Które galerie sztuki odwiedzić w Krakowie?
Rynek Główny 31 to lokalizacja Galerii Sztuki Współczesnej "Bunkier Sztuki", której rokiem powstania jest 1965. Uznawana przez wiele osób za jedną z najważniejszych polskich instytucji przedstawiających sztukę współczesną. Jednostka jest finansowana przez Miasto Kraków, pod względem artystycznym niezależna. Właściwie codziennie w tym miejscu panuje dość duże natężenie ruchu, dlatego wizytę lepiej zaplanować z odpowiednim wyprzedzeniem.

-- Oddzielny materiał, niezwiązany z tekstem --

(* ===== verification/SaveCommit.v ===== *)
(** Committing a save: [rbox_transaction_save_commit_pre] (storage-rbox/rbox-save.cpp).
    Inside a synchronisation of the mailbox the new records of the index get their
    uids, which are then written to the objects of the mails. *)
From S2P Require Export RboxSave RebuildSpec SyncBegin.
Import SaveContext.
Local Open Scope rmb_scope.

Module SaveCommit.
(** [offsetof(struct rbox_index_header, flags)]. *)
Definition flags_offset : Z := 20.

Section ops.
Context `{Jansson} `{Librados W} `{RadosAdmin W} `{Dovecot W} `{DovecotBoxes W}.
  Abbreviation K := (ST (rbox_health * (rbox_save_context * (rbox_storage * W)))).
Variables (junk : Z) (namespaces : list string) (have_fsckd : bool) (mb : mailbox).

Definition on_save {A} (m : ST (rbox_save_context * (rbox_storage * W)) A) : K A := on_snd m.
(** The synchronisation begins; its context becomes the one of the save. *)
Definition begin_sync (flags : Z) : K (option Z) :=
    λ '(h, (c, s)),
    let '(res, (h, s)) := SyncBegin.rbox_sync_begin junk namespaces have_fsckd mb flags (h, s) in
    (fst <$> res, (h, (match res with Some (_, ctx) => set_sync_ctx ctx c | None => c end, s))).

Definition roll_back (si : save_inputs) : K (option unit) := on_save (RboxSave.rbox_transaction_save_rollback mb si).

(** The mail the save was made for is given up. *)
Definition release_dest_mail (c : rbox_save_context) : rbox_save_context :=
    if sc_dest_mail c
    then set_dest_mail false (if sc_dest_mail_allocated c then set_dest_mail_allocated false c else c)
    else c.

(** The result and, on success, the uid validity of the changes. [None]: a null
    context is used, or an assertion fails. *)
Definition rbox_transaction_save_commit_pre (si : save_inputs) : K (option (Z * option Z)) :=
    c ← on_save RboxSave.get;
    if negb (sc_finished c) then abort else
    ret ←! begin_sync (Z.lor RBOX_SYNC_FLAG_FORCE RBOX_SYNC_FLAG_FSYNC);
    if decide (ret < 0) then
      on_save (RboxSave.modify (set_failed true)) ;;
      _ ←! roll_back si; aret (-1, None)
    else
      c ← on_save RboxSave.get;
      match sc_sync_ctx c with
      | None => abort
      | Some _ =>
          data ← on_save (RboxSave.world (RboxMailbox.ask (mail_index_header_ext_bytes (mb_hdr_ext_id mb))));
          on_save (RboxSave.rbox_save_update_header_flags data (mb_hdr_ext_id mb) flags_offset) ;;
          hdr ← on_save (RboxSave.world (RboxMailbox.ask mail_index_get_header));
          uids ← on_save (RboxSave.world (mail_index_append_finish_uids (mh_next_uid hdr)));
          ret ←! on_save (RboxSave.rbox_save_assign_uids uids);
          if decide (ret < 0) then _ ←! roll_back si; aret (-1, None)
          else
            on_save (RboxSave.modify release_dest_mail) ;;
            aret (0, Some (mh_uid_validity hdr))
      end.
End ops.
End SaveCommit.

(** ** The uids of the objects *)

Section assign.
Context `{Jansson} `{CalmWorld W} `{!Dovecot W}.

(** The object of a mail that got its uid. *)
Definition has_uid (uid : Z) (ob ob' : robject) : Prop :=
  ob_data ob' = ob_data ob ∧ ob_omap ob' = ob_omap ob ∧
  ob_xattrs ob' = <[rbox_metadata_key_to_char RBOX_METADATA_MAIL_UID := to_string (uint32 uid) +:+ nul_string]> (ob_xattrs ob).

(** The attribute is set by the default module, on a cluster without failures. *)
Lemma set_uid_spec io mail uid (w : W) :
  calm w →
  let metadata := Metadata.convert_uint RBOX_METADATA_MAIL_UID uid in
  let '((ret, mail'), w') := ms_set_metadata_op (mk_default io) mail metadata
                               [OpSetxattr (c_str (md_key metadata)) (md_bl metadata)] w in
  0 <= ret ∧ calm w' ∧ rm_oid mail' = rm_oid mail ∧
  (∀ k, k ≠ (io, rm_oid mail) → objs w' !! k = objs w !! k) ∧
  ∀ ob, objs w !! (io, rm_oid mail) = Some ob → ∃ ob', objs w' !! (io, rm_oid mail) = Some ob' ∧ has_uid uid ob ob'.
Proof.
  intros Hw metadata. cbn [ms_set_metadata_op default_module]. unfold MetadataDefaultOps.set_metadata_op. cbn [df_io_ctx].
  rewrite bind_eq.
  match goal with |- context [io_aio_operate io (rm_oid ?m) ?ops w] =>
    set (mail1 := m); set (ops1 := ops) end.
  assert (Eo : rm_oid mail1 = rm_oid mail) by (subst mail1; destruct mail; cbn; by case_match).
  rewrite Eo. pose proof (calm_aio_operate io (rm_oid mail) ops1 w Hw) as Hc.
  pose proof (λ k, aio_operate_frame io (rm_oid mail) ops1 w k) as Hf.
  destruct (calm_aio_effect io (rm_oid mail) ops1 w Hw) as [now Hobj].
  destruct (io_aio_operate io (rm_oid mail) ops1 w) as [[sub val] w']. cbn [fst snd] in *.
  destruct Hc as (Hw' & Hsub & _). rewrite ret_eq. do 2 (split; [done|]). split; [done|]. split; [exact Hf|].
  intros ob Hob. rewrite Hobj. unfold apply_ops. rewrite Hob.
  cbn [fmap option_fmap option_map apply_obj apply_op mbind option_bind default from_option id ops1].
  rewrite lookup_insert_eq. eexists. split; [done|]. by split.
Qed.

(** The addresses of mails and the names of their objects. *)
Definition named (c : rbox_save_context) (p : option nat) (oid : string) : Prop :=
  ∃ mail, RboxSave.deref c p = Some mail ∧ rm_oid mail = oid.
Lemma named_update c p mail mail' q oid :
  RboxSave.deref c p = Some mail → rm_oid mail' = rm_oid mail → named c q oid →
  named (RboxSave.update_mail (λ _, mail') (set_rados_mail p c)) q oid.
Proof.
  intros Hp Ho (m & Hq & Hm). destruct p as [a|]; [|done].
  unfold RboxSave.update_mail. cbn. unfold named, RboxSave.deref in *. cbn in *.
  destruct q as [b|]; [|done]. cbn in *. destruct (decide (a = b)) as [->|Hne].
  - exists mail'. rewrite lookup_alter, decide_True by done. rewrite Hq. split; [done|]. congruence.
  - exists m. by rewrite lookup_alter_ne.
Qed.

(** The uid of one mail, as the loop sets it. *)
Lemma assign_one io p oid c r (w : W) :
  rb_ms r = Some (inl (mk_default io)) → io = st_io_ctx (rb_s r) → named c p oid →
  ∃ mail, RboxSave.deref (set_rados_mail p c) p = Some mail ∧ rm_oid mail = oid ∧
    Rbox.storage_ms (W:=W) false r = Some (inl (mk_default io)).
Proof.
  intros Hms -> (mail & Hd & Ho). exists mail. split; [by destruct p|]. split; [done|].
  unfold Rbox.storage_ms. by rewrite Hms.
Qed.

Lemma assign_loop_spec io mails oids uids n c r (w : W) :
  calm w → rb_ms r = Some (inl (mk_default io)) → io = st_io_ctx (rb_s r) →
  PluginConfig.is_mail_attribute RBOX_METADATA_MAIL_UID (rb_config r) = true →
  0 <= n → sc_highest_pop3_uidl_seq c < 2 →
  Forall2 (named c) mails oids → length uids = length mails → NoDup oids →
  let '(res, (_, (r', w'))) := RboxSave.assign_loop mails uids n (c, (r, w)) in
  res = Some 0 ∧ r' = r ∧
  (∀ k, k ∉ (λ oid, (io, oid)) <$> oids → objs w' !! k = objs w !! k) ∧
  ∀ i oid uid ob, oids !! i = Some oid → uids !! i = Some uid → objs w !! (io, oid) = Some ob →
    ∃ ob', objs w' !! (io, oid) = Some ob' ∧ has_uid uid ob ob'.
Proof.
  intros Hw Hms Hio Hatt Hn Hpop Hall. revert uids n c w Hw Hn Hpop Hall.
  induction mails as [|p mails IH] in oids |- *; intros uids n c w Hw Hn Hpop Hall Hlen Hnd.
  { destruct uids; [|done]. cbn. split; [done|]. split; [done|]. split; [done|].
    intros i oid uid ob _ Hi. by rewrite lookup_nil in Hi. }
  destruct uids as [|uid uids]; [done|]. apply Forall2_cons_inv_l in Hall as (oid & oids' & Hp & Hall & ->).
  apply list.NoDup_cons in Hnd as [Hnew Hnd]. cbn [RboxSave.assign_loop].
  destruct (assign_one io p oid c r w Hms Hio Hp) as (mail & Hd & Ho & Hst).
  svrun. rewrite Hatt. svrun. rewrite Hd, Hst. svrun.
  pose proof (set_uid_spec io mail uid w Hw) as Hset. cbn zeta in Hset. rewrite Ho in Hset.
  change (ms_set_metadata_op (inl (mk_default io)) mail) with (ms_set_metadata_op (W:=W) (mk_default io) mail).
  destruct (ms_set_metadata_op (mk_default io) mail _ _ w) as [[ret mail'] w1].
  destruct Hset as (Hret & Hw1 & Ho1 & Hf1 & Hob1). cbn [fst snd]. svrun. rewrite decide_False by lia. svrun.
  set (c1 := RboxSave.update_mail (λ _, mail') (set_rados_mail p c)).
  assert (Hpop1 : sc_highest_pop3_uidl_seq c1 = sc_highest_pop3_uidl_seq c) by (subst c1; by destruct p).
  rewrite bool_decide_eq_false_2 by (rewrite Hpop1; lia). cbn [fst snd].
  specialize (IH oids' uids (n + 1) c1 w1 Hw1 ltac:(lia) ltac:(lia)).
  premise IH. { eapply list.Forall2_impl; [exact Hall|]. intros q o Hq. eapply named_update; [exact Hd|congruence|exact Hq]. }
  specialize (IH ltac:(cbn in Hlen; lia) Hnd).
  destruct (RboxSave.assign_loop mails uids (n + 1) (c1, (r, w1))) as [res [c2 [r2 w2]]].
  destruct IH as (-> & -> & Hf2 & Hob2). split; [done|]. split; [done|]. split.
  - intros k Hk. cbn in Hk. apply not_elem_of_cons in Hk as [Hk Hks]. by rewrite Hf2, Hf1.
  - intros i oid2 uid2 ob Hi Hu Hob. destruct i as [|i]; cbn in Hi, Hu.
    + injection Hi as <-. injection Hu as <-. destruct (Hob1 ob Hob) as (ob' & ? & ?). exists ob'.
      rewrite Hf2; [done|]. intros (o & [= ->] & Hin)%list_elem_of_fmap. done.
    + apply (Hob2 i oid2 uid2 ob Hi Hu). rewrite Hf1; [done|]. intros [= ->].
      apply Hnew. by eapply list_elem_of_lookup_2.
Qed.
End assign.

(** C27. Index and objects agree on the uids of saved mails: before a transaction
    is committed, the object of the i-th mail gets the i-th of the uids that the
    index assigned, as the attribute a rebuild reads, and keeps everything else;
    no other object changes. This is for the default metadata module in a
    configuration that stores the attribute, distinct objects and a cluster
    without failures. *)
Theorem commit_assigns_uids `{Jansson} `{CalmWorld W} `{!Dovecot W}
    (mails : list (option nat)) (oids : list string) (uids : list Z) c r (w : W) :
  let io := st_io_ctx (rb_s r) in
  calm w → rb_ms r = Some (inl (mk_default io)) →
  PluginConfig.is_mail_attribute RBOX_METADATA_MAIL_UID (rb_config r) = true →
  sc_rados_mails c = mails → Forall2 (named c) mails oids → NoDup oids → length uids = length mails →
  sc_highest_pop3_uidl_seq c < 2 →
  let '(res, (_, (r', w'))) := RboxSave.rbox_save_assign_uids uids (c, (r, w)) in
  res = Some 0 ∧ r' = r ∧
  (∀ k, k ∉ (λ oid, (io, oid)) <$> oids → objs w' !! k = objs w !! k) ∧
  ∀ i oid uid ob, oids !! i = Some oid → uids !! i = Some uid → objs w !! (io, oid) = Some ob →
    ∃ ob', objs w' !! (io, oid) = Some ob' ∧ ob_data ob' = ob_data ob ∧ ob_omap ob' = ob_omap ob ∧
      get_metadata_key RBOX_METADATA_MAIL_UID (ob_xattrs ob') = Some (to_string (uint32 uid)) ∧
      ∀ key, key ≠ RBOX_METADATA_MAIL_UID →
        get_metadata_key key (ob_xattrs ob') = get_metadata_key key (ob_xattrs ob).
Proof.
  intros io Hw Hms Hatt Hm Hall Hnd Hlen Hpop. unfold RboxSave.rbox_save_assign_uids.
  rewrite bind_eq, save_get_run. cbn [fst snd]. rewrite Hm.
  pose proof (assign_loop_spec io mails oids uids 0 c r w Hw Hms eq_refl Hatt ltac:(lia) Hpop Hall Hlen Hnd) as Hs.
  assert (E : (match mails with [] => mret (Some 0) | p :: l => RboxSave.assign_loop (p :: l) uids 0 end) (c, (r, w)) =
    RboxSave.assign_loop mails uids 0 (c, (r, w))) by (destruct mails; [by destruct uids|done]).
  rewrite E. clear E. destruct (RboxSave.assign_loop mails uids 0 (c, (r, w))) as [res [c' [r' w']]].
  destruct Hs as (-> & -> & Hf & Hob). do 2 (split; [done|]). split; [exact Hf|].
  intros i oid uid ob Hi Hu Ho. destruct (Hob i oid uid ob Hi Hu Ho) as (ob' & Ho' & Ed & Eo & Ex).
  exists ob'. do 3 (split; [done|]). rewrite Ex. unfold get_metadata_key, get_metadata. split.
  - rewrite lookup_insert_eq. cbn [fmap option_fmap option_map].
    by rewrite RebuildSpec.c_str_nul, c_str_id by apply free_of_NUL_to_string.
  - intros key Hk. by rewrite lookup_insert_ne by by intros Ek%(inj rbox_metadata_key_to_char).
Qed.

(** Two saved mails in the namespace of the sample. *)
Definition two_saved : rbox_save_context :=
  set_rados_mails [Some 0%nat; Some 1%nat]
    (set_heap {[ 0%nat := Mail.set_oid "o1" Mail.new; 1%nat := Mail.set_oid "o2" Mail.new ]}
       (RboxSave.new_context sample_data)).

Lemma commit_assigns_uids_witness :
  ∃ w' ob', (RboxSave.rbox_save_assign_uids [7; 8] (two_saved, (ready_rbox, two_mails))).2.2.2 = w' ∧
    objs w' !! (mk_ioctx "mail_storage" "u1", "o2") = Some ob' ∧
    get_metadata_key RBOX_METADATA_MAIL_UID (ob_xattrs ob') = Some "8".
Proof.
  pose proof (commit_assigns_uids [Some 0%nat; Some 1%nat] ["o1"; "o2"] [7; 8] two_saved ready_rbox two_mails) as Hc.
  cbv zeta in Hc. premise Hc; [done|]. premise Hc; [done|]. premise Hc; [done|]. premise Hc; [done|].
  premise Hc. { repeat constructor; eexists; split; [vm_compute; reflexivity|done|vm_compute; reflexivity|done]. }
  premise Hc; [by apply (bool_decide_unpack _); vm_compute|]. premise Hc; [done|]. premise Hc; [done|].
  destruct (RboxSave.rbox_save_assign_uids [7; 8] (two_saved, (ready_rbox, two_mails))) as [res [c' [r' w']]].
  destruct Hc as (_ & _ & _ & Hob).
  destruct (Hob 1%nat "o2" 8 (mk_robject "From: b" (mail_attrs "gone" "g2" "3") ∅ 5) eq_refl eq_refl) as (ob' & Ho & _ & _ & Hu & _).
  { vm_compute. reflexivity. }
  exists w', ob'. split; [done|]. split; [exact Ho|exact Hu].
Defined.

Przy ulicy Starowiślnej natomiast znajduje się Galeria Sztuki "Attis", w której wystawione dzieła sztuki można kupić. Funkcjonuje od 2003 roku, a właścicielem jest Ryszard Lachman. Galeria jest członkiem Stowarzyszenia Antykwariuszy Polskich, a to prawdziwy zaszczyt.
Kraków - najciekawsze galerie sztuki
Podczas wizyty w Krakowie warto zajrzeć do Galerii Sztuki Współczesnej "Kersten", noszącej imię Roberta Włodarczyka. To miejsce jest idealne dla miłośników nowatorskich dzieł sztuki, z pewnością niespotykanych codziennie. Można podziwiać tutaj dzieła grafików, rzeźbiarzy oraz malarzy. Dzięki wizycie w tej galerii człowiek uzmysławia sobie, że w Krakowie funkcjonuje wielu wybitnie uzdolnionych ludzi. Nie każdy ma okazję i możliwość podziwiać ich dzieła, na szczęście jest instutucja, która pomaga w propagowaniu ich talentu. Kilka razy w roku Galeria "Kersten" organizuje indywidualne wystawy twórców współpracujących z instytucją od dawna. Pierwsza wystawa odbyła się w 1995 roku, w Hotelu Grand, gdzie mieściła się siedziba, aż do roku 2019. Obecnie dzieła różnych artystów światowego formatu można podziwiać przy ul. św. Jana 12. Czas poświęcony na odwiedzenie tego miejsca na pewno nie będzie stracony.